Few believed it until Robert Dean sent back a few autographed cards for the students on the campus of Fairhaven Baptist College in Chesterton, Ind. By the time Robert arrived four years later at Fairhaven, he was a legend.

“It was pretty cool because right after that, people at my church would stop me and tell me they got my card in a pack the other day,” Robert said. “It was neat to see people go buy packs of cards to see if they could get me. Some people asked for autographs, and I don’t mind.”

Forever, Canton has an adopted son in Portland.

Since his famous trip, Robert returned to the Hall of Fame twice. Both times he used his lifetime pass.

“I went back in 1997 and saw the GameDay theater, and I was very impressed with that,” Robert said. “The pass is getting kind of worn. I’m going to have to get it laminated because I plan on using it again. Hey, it’s a free place to get in to when I get back there.”
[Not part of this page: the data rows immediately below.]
(** C10 (as amended).  A call of [update_pr] on a tracked pair with a
    keyword named like a parameter of the method ([self], [repo],
    [pr_number]) is rejected by Python with a [TypeError] and leaves the
    store as it was.  Every other call ignores each supplied name that is no
    attribute of the record: it behaves as if the name had not been
    supplied, so nothing comes of it.  When the supplied names are fields or
    unknown, the call returns the record obtained by assigning the supplied
    fields, in order, and then the new [last_checked]; every field that was
    not supplied is unchanged, every field that was holds the supplied
    value, and a tracker constructed from the file afterwards holds that
    record. *)
Theorem update_pr_ignores_unknown_names (rt : Runtime) (r : string) (n : Z)
    (kwargs : list (string * value)) (t : PRTracker) (pr : TrackedPR) :
  get_pr r n t = Some pr ->
  (names_a_parameter kwargs = true ->
   call_update_pr rt r n kwargs t = (Raised "TypeError", t))
  /\ (names_a_parameter kwargs = false ->
      call_update_pr rt r n kwargs t
      = call_update_pr rt r n (List.filter (fun u => hasattr rt (fst u)) kwargs) t
      /\ (Forall (fun u => is_field (fst u) = true \/ hasattr rt (fst u) = false) kwargs ->
          exists pr',
            fst (call_update_pr rt r n kwargs t) = Returned (Some pr')
            /\ pr' = setattr_field (merge_fields kwargs pr) "last_checked"
                                   (VStr (utcnow rt (clock t)))
            /\ get_pr r n (snd (call_update_pr rt r n kwargs t)) = Some pr'
            /\ last_checked pr' = VStr (utcnow rt (clock t))
            /\ (forall f, f ∉ map fst kwargs -> f <> "last_checked"%string ->
                  getattr pr' f = getattr pr f)
            /\ (NoDup (map fst kwargs) ->
                forall f v, (f, v) ∈ kwargs -> is_field f = true ->
                            f <> "last_checked"%string ->
                            getattr pr' f = Some v)
            /\ (dict_wf (prs t) ->
                forall now, exists restarted,
                  PRTracker_new [] (disk (snd (call_update_pr rt r n kwargs t))) now
                  = Returned restarted
                  /\ prs restarted = prs (snd (call_update_pr rt r n kwargs t))
                  /\ get_pr r n restarted = Some pr'
                  /\ log restarted = []))).
Proof.
  intros Hget. unfold get_pr in Hget. unfold call_update_pr. split.
  - by intros ->.
  - intros Hnames. rewrite Hnames.
    assert (Hfiltered : names_a_parameter
                          (List.filter (fun u => hasattr rt (fst u)) kwargs) = false).
    { unfold names_a_parameter in *. apply not_true_is_false.
      intros (kw & [Hin _]%filter_In & Hkw)%existsb_exists.
      assert (Hex : existsb (fun kw => existsb (String.eqb (fst kw)) update_pr_params)
                      kwargs = true) by (apply existsb_exists; by exists kw).
      congruence. }
    rewrite Hfiltered. split.
    + unfold update_pr. rewrite Hget. by rewrite <- apply_updates_filter.
    + intros Hall. unfold update_pr. rewrite Hget.
      rewrite (apply_updates_fields _ _ _ Hall).
      eexists. split; [reflexivity|]. cbn [fst snd]. split; [reflexivity|].
      assert (Hstored : forall d : dict TrackedPR,
                dict_get (_key r n)
                  (dict_set (_key r n)
                     (setattr_field (merge_fields kwargs pr) "last_checked"
                        (VStr (utcnow rt (clock t)))) d)
                = Some (setattr_field (merge_fields kwargs pr) "last_checked"
                          (VStr (utcnow rt (clock t)))))
        by (intros d; apply dict_get_set_eq).
      split; [unfold get_pr; rewrite save_prs; apply Hstored|].
      split; [reflexivity|].
      split; [|split].
      * intros f Hf Hlc.
        rewrite getattr_setattr_field_ne by exact Hlc.
        by apply getattr_merge_fields.
      * intros Hnodup f v Hin Hfield Hlc.
        rewrite getattr_setattr_field_ne by exact Hlc.
        by apply getattr_merge_fields_supplied.
      * intros Hwf now. rewrite save_disk, save_prs. cbn [prs].
        rewrite document_reads_back by (by apply dict_set_wf).
        eexists. split; [reflexivity|]. cbn [prs log]. split; [reflexivity|].
        split; [unfold get_pr; apply Hstored|reflexivity].
Qed.

Lemma update_pr_ignores_unknown_names_witness :
  call_update_pr rt0 "o/r" 5
    [("ci_status"%string, VStr "failure"); ("colour"%string, VInt 3)] tracker1
  = call_update_pr rt0 "o/r" 5 [("ci_status"%string, VStr "failure")] tracker1.
Proof.
  refine (proj1 (proj2 (update_pr_ignores_unknown_names rt0 "o/r" 5
            [("ci_status"%string, VStr "failure"); ("colour"%string, VInt 3)]
            tracker1
            (new_record rt0 5 "https://host/o/r/pull/5" "o/r" "PROJ-100"
               "feature/proj-100-metric" empty_tracker) _) _));
    reflexivity.
Defined.

(** C10, as stated, fails: [self] is no attribute of the record, and the
    call that supplies it raises and leaves the store as it was. *)
Lemma update_pr_rejects_self :
  get_pr "o/r" 5 tracker1 <> None
  /\ hasattr rt0 "self" = false
  /\ call_update_pr rt0 "o/r" 5 [("self"%string, VInt 3)] tracker1
     = (Raised "TypeError", tracker1).
Proof.
  split; [by vm_compute|]. split; reflexivity.
Qed.

(** *** The attention query *)

Lemma truthy_needs_attention (pr : TrackedPR) :
  truthy (needs_attention pr)
  = eq_str (ci_status pr) "failure"
    || (truthy (has_feedback pr) && negb (truthy (feedback_addressed pr))).
Proof.
  unfold needs_attention, py_or, py_and, py_not. cbn [truthy].
  destruct (eq_str (ci_status pr) "failure"); cbn [truthy orb]; [reflexivity|].
  destruct (truthy (has_feedback pr)) eqn:Hf; cbn [truthy andb]; [reflexivity|].
  exact Hf.
Qed.

Lemma wants_attention_truthy (pr : TrackedPR) :
  truthy (needs_attention pr) = true <-> wants_attention pr.
Proof.
  rewrite truthy_needs_attention, orb_true_iff, andb_true_iff, negb_true_iff,
    eq_str_true.
  reflexivity.
Qed.
(** X13: after any hooks on a fresh [Result], with clock readings other
    than the zero instant, [dnsStart] is unset exactly when none of them
    was a DNS-start, connect-start or request-written hook.  So [Done]
    then returns with the lock still held exactly in that case, and
    releases it as soon as one of those three has fired. *)
Theorem empty_iff_no_origin_hook (hs : list Hook) (t : Time) :
  Forall (fun now => now <> 0) (readings hs) ->
  exists r r',
    fireAll hs zeroResult = Ok (tt, r) /\
    IsZero (dnsStart r) = negb (existsb setsOrigin hs) /\
    Done t r = Ok (tt, r') /\
    m r' = mkRWMutex (negb (existsb setsOrigin hs)) 0.
Proof.
  intros Hc.
  destruct (fireAll_origin hs zeroResult Hc eq_refl (fun _ => eq_refl))
    as [r [E [Hm [_ Hz]]]].
  change (IsZero (dnsStart zeroResult)) with true in Hz. cbn [andb] in Hz.
  exists r. eexists. split; [exact E|]. split; [exact Hz|].
  rewrite (Done_unlocked r t Hm), Hz.
  split; [reflexivity|].
  open_unlocked r Hm. destruct (existsb setsOrigin hs); reflexivity.
Qed.

Lemma empty_iff_no_origin_hook_witness :
  Forall (fun now => now <> 0)
         (readings [TLSHandshakeStart 20; WroteRequest 30]) /\
  exists r r',
    fireAll [TLSHandshakeStart 20; WroteRequest 30] zeroResult =
      Ok (tt, r) /\
    IsZero (dnsStart r) = false /\
    Done 70 r = Ok (tt, r') /\ m r' = mkRWMutex false 0.
Proof.
  assert (Hc : Forall (fun now => now <> 0)
                 (readings [TLSHandshakeStart 20; WroteRequest 30])).
  { repeat constructor; lia. }
  split; [exact Hc|].
  exact (empty_iff_no_origin_hook [TLSHandshakeStart 20; WroteRequest 30]
           70 Hc).
Defined.

Lemma fire_keeps_transferStart (h : Hook) (r : Result) :
  unlocked r -> transferStart r = 0 -> negb (isFirstByte h) = true ->
  exists r', fire h r = Ok (tt, r') /\ unlocked r' /\ transferStart r' = 0.
Proof.
  intros Hm Hp Hh.
  destruct h; try discriminate Hh; fired Hm; leaves r Hm;
    cbn in Hp; subst;
    repeat match goal with
           | |- context [if ?b then _ else _] => destruct b
           end; split; reflexivity.
Qed.

(** X14: [Done] tests [dnsStart] only.  After any hooks on a fresh
    [Result] none of which is the first-response-byte hook,
    [transferStart] is unset; if [dnsStart] is set, [Done t] stores in
    [contentTransfer] the distance of [t] to the zero instant, which is
    the largest duration whenever [t] is at least that far after the zero
    instant (as every present-day instant is). *)
Theorem Done_before_first_byte (hs : list Hook) (t : Time) :
  forallb (fun h => negb (isFirstByte h)) hs = true ->
  exists r,
    fireAll hs zeroResult = Ok (tt, r) /\
    unlocked r /\ IsZero (transferStart r) = true /\
    (IsZero (dnsStart r) = false ->
     exists r',
       Done t r = Ok (tt, r') /\
       contentTransfer r' = Sub t 0 /\
       (maxDuration <= t -> contentTransfer r' = maxDuration)).
Proof.
  intros Hh.
  destruct (fireAll_keeps (fun r => transferStart r = 0)
              (fun h => negb (isFirstByte h)) fire_keeps_transferStart
              hs zeroResult eq_refl eq_refl Hh) as [r [E [Hm Ht]]].
  exists r. split; [exact E|]. split; [exact Hm|].
  split; [now rewrite Ht|].
  intros Hz. rewrite (Done_unlocked r t Hm), Hz.
  eexists; split; [reflexivity|].
  open_unlocked r Hm. fields. subst. split; [reflexivity|].
  intros Hb. unfold Sub, minDuration, maxDuration in *.
  destruct (Z.ltb_spec (t - 0) (- 2 ^ 63)); [lia|].
  destruct (Z.ltb_spec (2 ^ 63 - 1) (t - 0)); lia.
Qed.

Lemma Done_before_first_byte_witness :
  forallb (fun h => negb (isFirstByte h))
          [ConnectStart 10; ConnectDone 30; WroteRequest 30] = true /\
  exists r,
    fireAll [ConnectStart 10; ConnectDone 30; WroteRequest 30] zeroResult =
      Ok (tt, r) /\
    IsZero (transferStart r) = true /\ IsZero (dnsStart r) = false /\
    exists r', Done 70 r = Ok (tt, r') /\ contentTransfer r' = Sub 70 0.
Proof.
  split; [reflexivity|].
  destruct (Done_before_first_byte
              [ConnectStart 10; ConnectDone 30; WroteRequest 30] 70 eq_refl)
    as [r [E [Hm [Ht Hd]]]].
  exists r. split; [exact E|]. split; [exact Ht|].
  assert (Hz : IsZero (dnsStart r) = false).
  { eassert (E' : fireAll [ConnectStart 10; ConnectDone 30; WroteRequest 30]
                    zeroResult = Ok (tt, _)) by (vm_compute; reflexivity).
    rewrite E' in E. injection E as <-. reflexivity. }
  split; [exact Hz|].
  destruct (Hd Hz) as [r' [H1 [H2 _]]]. exists r'. auto.
Defined.
Lemma play_turn_order_witness :
  [agent_X; agent_O] ≠ []
  ∧ ∃ ls ls', iterations game_6x7 5 (play_init game_6x7 [agent_X; agent_O]) = Some ls
      ∧ play_iter game_6x7 ls = Continue ls'
      ∧ ∃ agent it view, cycle_next (agents_iter ls) = Some (agent, it)
          ∧ calls ls = 5
          ∧ [agent_X; agent_O] !! (5 mod 2) = Some agent
          ∧ expose_view (state ls) = Ok view
          ∧ record (outcome ls') !! 5 = Some (token agent, select_action agent 5 view).
Proof.
  assert ([agent_X; agent_O] ≠ []) as Hne by discriminate.
  destruct (option_run (iterations game_6x7 6 (play_init game_6x7 [agent_X; agent_O])))
    as [ls' Hit']; [vm_compute; reflexivity|].
  destruct (iterations_last game_6x7 5 _ ls' Hit') as (ls & Hit & Hiter).
  split; [exact Hne|]. exists ls, ls'. split; [exact Hit|]. split; [exact Hiter|].
  destruct (play_turn_order game_6x7 [agent_X; agent_O] 5 ls Hne Hit)
    as (agent & it & Hnext & Hcalls & _ & Hpos & _ & _ & _ & _ & Hturn & _).
  destruct (Hturn ls' true Hiter) as (view & column & Hview & _ & _ & _ & Hrecord & _).
  exists agent, it, view. split; [exact Hnext|]. split; [exact Hcalls|].
  split; [exact Hpos|]. split; [exact Hview|exact Hrecord].
Defined.

Section result_facts.
Context {Token : Type} `{Countable Token}.
Implicit Types (g : Game Token) (ls : loop_state Token) (s : State Token).

Lemma dict_set_fresh (d : list (Agent Token * option Outcomes)) (a : Agent Token)
    (v : option Outcomes) :
  Forall (λ p, agent_id p.1 ≠ agent_id a) d → dict_set d a v = d ++ [(a, v)].
Proof.
  induction 1 as [|[a' v'] d Hne _ IH]; [done|]. simpl in *.
  rewrite decide_False by done. by rewrite IH.
Qed.

Lemma Outcome_init_foldl (agents : list (Agent Token))
    (d : list (Agent Token * option Outcomes)) :
  NoDup ((agent_id <$> d.*1) ++ (agent_id <$> agents)) →
  foldl (λ d a, dict_set d a None) d agents = d ++ ((λ a, (a, None)) <$> agents).
Proof.
  revert d. induction agents as [|a agents IH]; intros d Hnd; simpl.
  - by rewrite app_nil_r.
  - assert (Forall (λ p, agent_id p.1 ≠ agent_id a) d) as Hfresh.
    { apply Forall_forall. intros p Hp Heq.
      apply NoDup_app in Hnd as (_ & Hdisj & _). apply (Hdisj (agent_id a)).
      - rewrite <- Heq. apply list_elem_of_fmap_2. by apply list_elem_of_fmap_2.
      - by left. }
    rewrite dict_set_fresh by done. rewrite IH.
    + by rewrite <- app_assoc.
    + rewrite fmap_app, fmap_app. simpl. rewrite <- app_assoc. simpl.
      apply NoDup_app in Hnd as (Hd & Hdisj & Ha).
      apply NoDup_cons in Ha as [Hnotin Hagents].
      apply NoDup_app. split; [done|]. split; [|by constructor].
      intros x Hx. apply Hdisj in Hx. done.
Qed.

(** PROPERTY X10 ([Outcome.__init__]): for agents that are distinct objects the
    results start as one entry per agent, in the order of the list, none of
    them set, and the record starts empty. *)
Theorem Outcome_init_distinct (agents : list (Agent Token)) :
  NoDup (agent_id <$> agents) →
  agent_outcomes (Outcome_init agents) = (λ a, (a, None)) <$> agents
  ∧ record (Outcome_init agents) = [].
Proof.
  intros Hnd. split; [|done]. unfold Outcome_init. simpl.
  by rewrite Outcome_init_foldl.
Qed.

(** Agents of a list whose tokens pairwise differ are told apart by their
    tokens. *)
Lemma token_holder_unique (agents : list (Agent Token)) (a b : Agent Token) :
  NoDup (token <$> agents) → a ∈ agents → b ∈ agents → token a = token b → a = b.
Proof.
  intros Hnd Ha Hb Htok.
  apply list_elem_of_lookup in Ha as [i Hi]. apply list_elem_of_lookup in Hb as [j Hj].
  assert (i = j) as ->; [|congruence].
  eapply NoDup_lookup; [exact Hnd| |].
  - by rewrite list_lookup_fmap, Hi.
  - rewrite list_lookup_fmap, Hj. simpl. by rewrite Htok.
Qed.

(** PROPERTY X11 ([Game.play]): when a game of distinct agents whose tokens
    pairwise differ has ended, the results list every agent of the game
    once, in the order of the list the game was built with: after a win an
    agent has WIN exactly when it holds the winning token and LOSE otherwise,
    and no two agents have WIN; after a draw every agent has DRAW. *)
Theorem play_results g (order : list (Agent Token)) (fuel : nat) (r : play_result Token) :
  NoDup (agent_id <$> _agents g) →
  NoDup (token <$> _agents g) →
  play g order fuel = Some (Ok r) →
  ∃ result winning_token,
    check_for_outcome (state (final r)) = Ok (result, winning_token)
    ∧ ((result = Some WIN
        ∧ agent_outcomes (outcome (final r))
          = (λ a, (a, Some (if decide (Some (token a) = winning_token)
                            then WIN else LOSE))) <$> _agents g
        ∧ ∀ a b, (a, Some WIN) ∈ agent_outcomes (outcome (final r)) →
                 (b, Some WIN) ∈ agent_outcomes (outcome (final r)) → a = b)
       ∨ (result = Some DRAW
          ∧ agent_outcomes (outcome (final r))
            = (λ a, (a, Some DRAW)) <$> _agents g)).
Proof.
  intros Hnd Htokens Hplay. apply play_returned in Hplay as (_ & _ & Hloop).
  destruct (play_loop_Break g fuel _ _ Hloop) as (t & ls & Ht & Hit & Hbreak).
  destruct (iterations_record g t _ ls Hit) as (trace & _ & _ & Hagents & _).
  simpl in Hagents. rewrite Outcome_init_foldl in Hagents by done. simpl in Hagents.
  destruct (play_iter_placed g ls (final r) false Hbreak)
    as (agent & a & column & [result w] & _ & _ & _ & Houtcome & Hfin & _).
  exists result, w. split; [done|].
  unfold finalize in Hfin. simpl in Hfin. rewrite Hagents in Hfin.
  destruct result as [[| |]|]; try done; injection Hfin as <-; simpl;
    rewrite <- list_fmap_compose; [left|right]; [|done].
  split; [done|]. split; [done|].
  assert (∀ x, (x, Some WIN)
               ∈ ((λ '(agent0, _), (agent0, Some (if decide (Some (token agent0) = w)
                                                  then WIN else LOSE)))
                    ∘ (λ a0 : Agent Token, (a0, @None Outcomes))) <$> _agents g →
            x ∈ _agents g ∧ Some (token x) = w) as Hwinner.
  { intros x Hx. apply list_elem_of_fmap in Hx as (y & Hxy & Hy). simpl in Hxy.
    destruct (decide (Some (token y) = w)) as [Hw|]; [|done].
    injection Hxy as ->. done. }
  intros x y Hx Hy. destruct (Hwinner x Hx) as [Hxin Hxw].
  destruct (Hwinner y Hy) as [Hyin Hyw].
  apply (token_holder_unique (_agents g)); [done..|]. congruence.
Qed.

End result_facts.

Lemma length_family {A : Type} (rows columns : list Z) (f : Z → Z → A) :
  length (row ← rows; column ← columns; [f row column])
  = length rows * length columns.
Proof.
  assert (∀ row, length (column ← columns; [f row column]) = length columns) as Hrow.
  { intros row. induction columns as [|column columns IHc]; [done|].
    csimpl. by rewrite IHc. }
  induction rows as [|row rows IH]; [done|].
  csimpl. rewrite length_app, IH, Hrow. lia.
Qed.

(** PROPERTY X12 ([State._generate_lines]): the number of lines yielded:
    rows * (columns - 3) horizontal, (rows - 3) * columns vertical and
    (rows - 3) * (columns - 3) along each diagonal, a factor below zero
    counting as zero; 69 on the board of 6 x 7. *)
Theorem generate_lines_count {Token : Type} `{Countable Token} (s : State Token) :
  length (_generate_lines s)
  = Z.to_nat (_n_rows s) * Z.to_nat (_n_columns s - 3)
    + Z.to_nat (_n_rows s - 3) * Z.to_nat (_n_columns s)
    + 2 * (Z.to_nat (_n_rows s - 3) * Z.to_nat (_n_columns s - 3)).
Proof.
  unfold _generate_lines, line_slices, range, range2.
  rewrite length_fmap, !length_app, !length_family, !length_seqZ. lia.
Qed.

Section token_facts.
Context {Token : Type} `{Countable Token}.
Implicit Types s : State Token.

(** PROPERTY X13 ([State.__init__]): for pairwise distinct tokens the token map
    is the bijection between the tokens and their positions in the list:
    the id of a token is its index, and the token of an id is the token at
    that index. *)
Theorem token_map_distinct (external_tokens : list Token) (size : Z * Z)
    (i : nat) (tok : Token) :
  NoDup external_tokens →
  let m := _token_map (State_init external_tokens size) in
  (fwd m !! tok = Some (Z.of_nat i) ↔ external_tokens !! i = Some tok)
  ∧ (inverse m !! Z.of_nat i = Some tok ↔ external_tokens !! i = Some tok).
Proof.
  intros Hnd m.
  assert (fwd m !! tok = Some (Z.of_nat i) ↔ external_tokens !! i = Some tok) as Hfwd.
  { split.
    - intros Hl. simpl in Hl.
      apply dict_of_pairs_lookup_Some, token_pairs_lookup in Hl as [_ Hl].
      by rewrite Nat2Z.id in Hl.
    - intros Hi.
      destruct (token_map_fwd_is_Some external_tokens size tok) as [id Hid].
      { by eapply list_elem_of_lookup_2. }
      fold m in Hid. rewrite Hid. f_equal.
      pose proof Hid as Hid'. simpl in Hid'.
      apply dict_of_pairs_lookup_Some, token_pairs_lookup in Hid' as [Hpos Hl].
      pose proof (NoDup_lookup _ _ _ _ Hnd Hl Hi). lia. }
  split; [done|]. subst m. by rewrite token_map_inverse.
Qed.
When the Hall of Fame Game or the enshrinement ceremonies are broadcast on live TV, at least one fan 2,500 miles away has fond memories. The Dean family, undoubtedly, talk about their adventure through Canton and brush with fame.

“One day next summer, I’ve talked to my wife about this, we plan on getting out that way,” he said. “In 2004, we’re going to do something like that. And I’ll use my lifetime pass.”

One day, little Eric and Gregory will be old enough to understand dad’s affection for Canton. Surely, he’ll save a trading card, or two, for his sons.